They still bicker about almost everything, from which dish soap to get to whether or not they should accept a mission in the depths of Kazakhstan. If he wasn’t such a public figure, Bucky knows that Steve would still be trying to start fights on the streets too, with the New York City thugs, who also haven’t really characteristically changed since the 30s.

But it's Steve all the same, Bucky thinks. His Steve, his heart and soul and life and love and missing limb. Steve who went looking for him, found him, forgave him, saved him.

On bad days, Bucky tends to wonder what would’ve happened if Steve had decided not to go looking. The Snap would’ve taken Bucky anyway, and no one would have noticed, no one would have known. Afterwards, when Steve and the others eventually save the world, Bucky would return, still unknown, and still aimless; running around Eastern Europe trying to hide. And Steve… Steve and the others would never have had to run themselves: he wouldn’t have had to give up the shield, he and Tony would’ve never fallen out, Sam and Nat wouldn’t have had to spend a year covering their own tracks, Wakanda would’ve never had to get themselves involved in their mess.

But then Steve wouldn’t have gotten the chance to make things right again, either. To learn his own lessons, to realize that he’s worthy— of friendship, of love, of justice, of another chance at this life. Steve wouldn’t have realized who he was with and without Bucky.

Sam had told Bucky about what Steve had said, before, in DC: even when he had nothing, he had Bucky. At the time, Bucky didn’t really know what that could've meant. But looking at Steve now, he thinks he understands.

Steve continues scarfing down his lunch. In the golden sun, he is radiant, despite the sauce all over his face.
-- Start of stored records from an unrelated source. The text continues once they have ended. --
(** * align_lyrics.py: alignment of lyrics with a timed transcription

    A shallow embedding of [align_lyrics.py] and of the part of Python it
    runs on:

    - [B64]: Python's [float] (IEEE 754 binary64, round to nearest, ties to
      even), with [round(x, 2)] and [int(x)];
    - [Str]: the string functions the script calls ([lower], [upper],
      [strip], the two regular expressions), on ASCII text;
    - [Difflib]: [difflib.SequenceMatcher(None, a, b).get_matching_blocks()]
      as CPython 3.11 implements it ([__chain_b], [find_longest_match],
      [get_matching_blocks]);
    - [Align]: [clean_word], [get_lyrics_words], [align_lyrics],
      [format_reactive] and [format_output].

    Diagnostics printed to stderr, the Whisper call and file access are
    outside the embedding: [align_lyrics] takes the lines of the lyrics file
    and the dictionary Whisper returned. *)

From Stdlib Require Import ZArith QArith Qpower Qround Qabs Lia Lqa Bool.
From Stdlib Require Import Floats.SpecFloat.
From Stdlib Require Import Strings.Ascii Strings.String DecimalString.
From stdpp Require Import gmap strings list fin_maps sorting.

(** ** Python floats *)

Module B64.

(** A float is a [spec_float] of the Standard Library: signed zeros,
    infinities, NaN, and [S754_finite s m e] for (-1)^s * m * 2^e.  The
    operations are the IEEE 754 ones: the exact rational result, rounded to
    the nearest binary64 number. *)
Abbreviation float := spec_float.

Local Open Scope Q_scope.

Definition pow2 (e : Z) : Q := Qpower 2 e.

(** floor (log2 a) for a > 0 *)
Definition ilog2 (a : Q) : Z :=
  let l0 := (Z.log2 (Qnum a) - Z.log2 (Zpos (Qden a)))%Z in
  if Qle_bool (pow2 l0) a then l0 else (l0 - 1)%Z.

(** nearest integer, ties to the even one *)
Definition rhe (x : Q) : Z :=
  let f := Qfloor x in
  match Qcompare (x - inject_Z f) (1 # 2) with
  | Lt => f
  | Gt => (f + 1)%Z
  | Eq => if Z.even f then f else (f + 1)%Z
  end.

(** exponent of the unit in the last place of a >= 0: 53 significant bits,
    smallest exponent -1074 (subnormal numbers) *)
Definition expo (a : Q) : Z := Z.max (ilog2 a - 52) (-1074).

(** the integer significand a >= 0 rounds to, at exponent [expo a] *)
Definition mant (a : Q) : Z := rhe (a / pow2 (expo a)).

(** the value a >= 0 rounds to when the exponent is unbounded above *)
Definition rndQ (a : Q) : Q := inject_Z (mant a) * pow2 (expo a).

(** round a >= 0 to binary64 with sign [s]; 2^1024 and above overflow *)
Definition RNabs (s : bool) (a : Q) : float :=
  let '(m, e) := if (mant a =? 2 ^ 53)%Z then ((2 ^ 52)%Z, (expo a + 1)%Z)
                 else (mant a, expo a) in
  match m with
  | Zpos p => if (971 <? e)%Z then S754_infinity s else S754_finite s p e
  | _ => S754_zero s
  end.

Definition RN (q : Q) : float := RNabs (negb (Qle_bool 0 q)) (Qabs q).

(** the exact value of a finite float *)
Definition val (x : float) : Q :=
  match x with
  | S754_finite s m e => (if s then -1 else 1) * inject_Z (Zpos m) * pow2 e
  | _ => 0
  end.

(** a float literal: the binary64 number nearest to the decimal *)
Definition lit (q : Q) : float := if Qeq_bool q 0 then S754_zero false else RN q.

Definition fneg (x : float) : float :=
  match x with
  | S754_zero s => S754_zero (negb s)
  | S754_infinity s => S754_infinity (negb s)
  | S754_nan => S754_nan
  | S754_finite s m e => S754_finite (negb s) m e
  end.

(** [x + y] *)
Definition fadd (x y : float) : float :=
  match x, y with
  | S754_nan, _ | _, S754_nan => S754_nan
  | S754_infinity sx, S754_infinity sy => if Bool.eqb sx sy then x else S754_nan
  | S754_infinity _, _ => x
  | _, S754_infinity _ => y
  | S754_zero sx, S754_zero sy => S754_zero (sx && sy)
  | S754_zero _, _ => y
  | _, S754_zero _ => x
  | S754_finite _ _ _, S754_finite _ _ _ =>
      let q := val x + val y in
      if Qeq_bool q 0 then S754_zero false else RN q
  end.

(** [x - y] *)
Definition fsub (x y : float) : float := fadd x (fneg y).

(** [x * y] *)
Definition fmul (x y : float) : float :=
  match x, y with
  | S754_nan, _ | _, S754_nan => S754_nan
  | S754_infinity _, S754_zero _ | S754_zero _, S754_infinity _ => S754_nan
  | S754_infinity sx, S754_infinity sy
  | S754_infinity sx, S754_finite sy _ _
  | S754_finite sx _ _, S754_infinity sy => S754_infinity (xorb sx sy)
  | S754_zero sx, S754_zero sy
  | S754_zero sx, S754_finite sy _ _
  | S754_finite sx _ _, S754_zero sy => S754_zero (xorb sx sy)
  | S754_finite _ _ _, S754_finite _ _ _ => RN (val x * val y)
  end.

(** [x / y] for a divisor that is not zero (the script divides by 2 only;
    Python raises ZeroDivisionError on a zero divisor, IEEE 754 does not) *)
Definition fdiv (x y : float) : float :=
  match x, y with
  | S754_nan, _ | _, S754_nan => S754_nan
  | S754_infinity _, S754_infinity _ | S754_zero _, S754_zero _ => S754_nan
  | S754_infinity sx, S754_zero sy
  | S754_infinity sx, S754_finite sy _ _
  | S754_finite sx _ _, S754_zero sy => S754_infinity (xorb sx sy)
  | S754_zero sx, S754_infinity sy
  | S754_zero sx, S754_finite sy _ _
  | S754_finite sx _ _, S754_infinity sy => S754_zero (xorb sx sy)
  | S754_finite _ _ _, S754_finite _ _ _ => RN (val x / val y)
  end.

(** [round(x, 2)]: CPython rounds the exact value of [x] to two decimals,
    ties to even, and returns the float nearest to that decimal; zeros,
    infinities and NaN are returned as they are. *)
Definition cents (x : float) : Z := rhe (val x * 100).

Definition round2 (x : float) : float :=
  match x with
  | S754_finite s _ _ =>
      if (cents x =? 0)%Z then S754_zero s else RN (inject_Z (cents x) / 100)
  | _ => x
  end.

(** [int(x)]: truncation toward zero; [None] when Python raises
    (ValueError on NaN, OverflowError on an infinity) *)
Definition trunc (q : Q) : Z := Z.quot (Qnum q) (Zpos (Qden q)).

Definition py_int (x : float) : option Z :=
  match x with
  | S754_zero _ => Some 0%Z
  | S754_finite _ _ _ => Some (trunc (val x))
  | _ => None
  end.

Definition is_nan (x : float) : bool :=
  match x with S754_nan => true | _ => false end.

Definition is_finite (x : float) : bool :=
  match x with S754_zero _ | S754_finite _ _ _ => true | _ => false end.

(** position on the extended line: the infinities sit at +-2^1024, beyond
    every finite binary64 number *)
Definition key (x : float) : Q :=
  match x with
  | S754_infinity s => (if s then -1 else 1) * pow2 1024
  | _ => val x
  end.

(** [x <= y], [x < y] and [x == y]; each is False when an operand is NaN *)
Definition fle (x y : float) : bool :=
  negb (is_nan x) && negb (is_nan y) && Qle_bool (key x) (key y).

Definition flt (x y : float) : bool :=
  negb (is_nan x) && negb (is_nan y) && negb (Qle_bool (key y) (key x)).

Definition feq (x y : float) : bool :=
  negb (is_nan x) && negb (is_nan y) && Qeq_bool (key x) (key y).

(** the finite floats that are binary64 numbers: 53 significant bits with an
    exponent in -1074..971, or fewer bits at exponent -1074 *)
Definition is_binary64 (x : float) : bool :=
  match x with
  | S754_finite _ m e =>
      ((2 ^ 52 <=? Zpos m)%Z && (Zpos m <? 2 ^ 53)%Z
         && (-1074 <=? e)%Z && (e <=? 971)%Z)
      || ((Zpos m <? 2 ^ 52)%Z && (e =? -1074)%Z)
  | S754_zero _ => true
  | _ => false
  end.

(** the finite binary64 numbers that are not negative, and the same with
    +infinity added: the values a time computed from such numbers can take *)
Definition nnf (x : float) : Prop := is_binary64 x = true /\ 0 <= val x.
Definition nnx (x : float) : Prop := nnf x \/ x = S754_infinity false.

(** the position of the float a rational a >= 0 rounds to *)
Definition G (a : Q) : Q := key (RNabs false a).

End B64.

(** ** Python strings, on ASCII text *)

Module Str.

(** A string is a [string] of the Standard Library, one [ascii] per
    character.  The classes and case conversions below are those of Python
    on the ASCII characters; other characters are outside this embedding. *)

Definition in_range (lo hi : nat) (c : ascii) : bool :=
  (lo <=? nat_of_ascii c)%nat && (nat_of_ascii c <=? hi)%nat.

Definition is_upper (c : ascii) : bool := in_range 65 90 c.
Definition is_lower (c : ascii) : bool := in_range 97 122 c.
Definition is_digit (c : ascii) : bool := in_range 48 57 c.

(** the class [\w], on ASCII characters *)
Definition is_word_char (c : ascii) : bool :=
  is_upper c || is_lower c || is_digit c || Ascii.eqb c "_".

(** the class [[\w']], on ASCII characters *)
Definition is_token_char (c : ascii) : bool :=
  is_word_char c || Ascii.eqb c "'".

(** the ASCII characters [str.strip()] removes *)
Definition is_space (c : ascii) : bool := in_range 9 13 c || in_range 28 32 c.

Definition lower_char (c : ascii) : ascii :=
  if is_upper c then ascii_of_nat (nat_of_ascii c + 32) else c.

Definition upper_char (c : ascii) : ascii :=
  if is_lower c then ascii_of_nat (nat_of_ascii c - 32) else c.

Definition on_chars (f : list ascii → list ascii) (s : string) : string :=
  string_of_list_ascii (f (list_ascii_of_string s)).

(** [s.lower()] and [s.upper()], on ASCII text *)
Definition lower : string → string := on_chars (map lower_char).
Definition upper : string → string := on_chars (map upper_char).

Fixpoint lstrip (cs : list ascii) : list ascii :=
  match cs with
  | c :: cs' => if is_space c then lstrip cs' else cs
  | [] => []
  end.

(** [s.strip()], on ASCII text *)
Definition strip : string → string :=
  on_chars (λ cs, rev (lstrip (rev (lstrip cs)))).

(** [re.sub(r'[^\w\']', '', s)] *)
Definition sub_non_token : string → string := on_chars (filter is_token_char).

Definition flush (cur : list ascii) : list string :=
  match cur with
  | [] => []
  | _ => [string_of_list_ascii (rev cur)]
  end.

(** the matches of [re.finditer(r'[\w\']+', s)], left to right; [cur] holds
    the run being read, last character first *)
Fixpoint finditer_tokens (cs cur : list ascii) : list string :=
  match cs with
  | [] => flush cur
  | c :: cs' =>
      if is_token_char c then finditer_tokens cs' (c :: cur)
      else flush cur ++ finditer_tokens cs' []
  end.

(** [str(n)] for an int that is not negative *)
Definition str_of_nat (n : nat) : string := NilZero.string_of_uint (Nat.to_uint n).

(** [s.rfind(c)] for a character [c]: the last index of [c] in [s], -1
    when there is none; [i] is the index of the head of [cs] *)
Fixpoint rfind_from (c : ascii) (cs : list ascii) (i last : Z) : Z :=
  match cs with
  | [] => last
  | x :: cs' => rfind_from c cs' (i + 1)%Z (if Ascii.eqb x c then i else last)
  end.

Definition rfind (c : ascii) (cs : list ascii) : Z := rfind_from c cs 0%Z (-1)%Z.

(** the loop of [genericpath._splitext] that skips the leading dots of the
    file name: [true] when it finds a character that is not a dot before
    [dotIndex]; [n] is [dotIndex - filenameIndex] *)
Fixpoint finds_name (cs : list ascii) (n filenameIndex : nat) : bool :=
  match n with
  | O => false
  | S n' =>
      match cs !! filenameIndex with
      | Some c => if Ascii.eqb c "." then finds_name cs n' (S filenameIndex) else true
      | None => true
      end
  end.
It reminds Bucky of the first time they went to Coney Island beach together, when they were twelve. Steve burned too easily and had to stay under their shared parasol almost the whole time, but even then when the sun hit him, it was casting him an enchanting glow, not a burning light. Bucky couldn’t stop staring at Steve then. Ninety years have passed and he’s still staring now. He hasn’t even really started on his own lunch yet.

"We should get married,” Bucky blurts, surprising himself, the sandwich almost falling from his hands. The gravity of his feelings overwhelms him, his face burns up. That’s probably it, he realizes then. Isn’t it? This is it. This is the next thing to do.

Steve looks at him, eyebrows raised, and wipes tomato sauce from his mouth. Bucky watches him, can't help that either; can't help remembering the days when Steve couldn't stomach anything other than cabbage soup. Now Steve eats almost everything put in front of him, sandwiches smothered in hot sauce least surprisingly so, in retrospect. This new century has so much food to offer. Bucky's lived through the decades but also hasn't, so these past few years have been the first time he's had fusion cuisines and different pastries, and he's glad he and Steve get to do that together. (It does get too much though sometimes, the old man in Bucky thinks. Who the fuck needs a croissant and a donut in one pastry?)

"You wanna be my wifey, Buck?" Steve finally says, breaking Bucky's thoughts, and he has a cheeky grin plastered on his face that earns him a ball of paper napkins thrown at him.

"Forget it," Bucky says, but not unkindly. He doesn't feel hurt, not really. He can't help the smile crawling up his face. He looks back at his own sandwich awkwardly, feeling dumb, even though he knows he shouldn't. He watches some of the sauce from his sandwich drip down his metal fingers. The suggestion was in vain, he decides; they’ve been together for over nine decades, before it was even legal, before people even wanted to talk about it.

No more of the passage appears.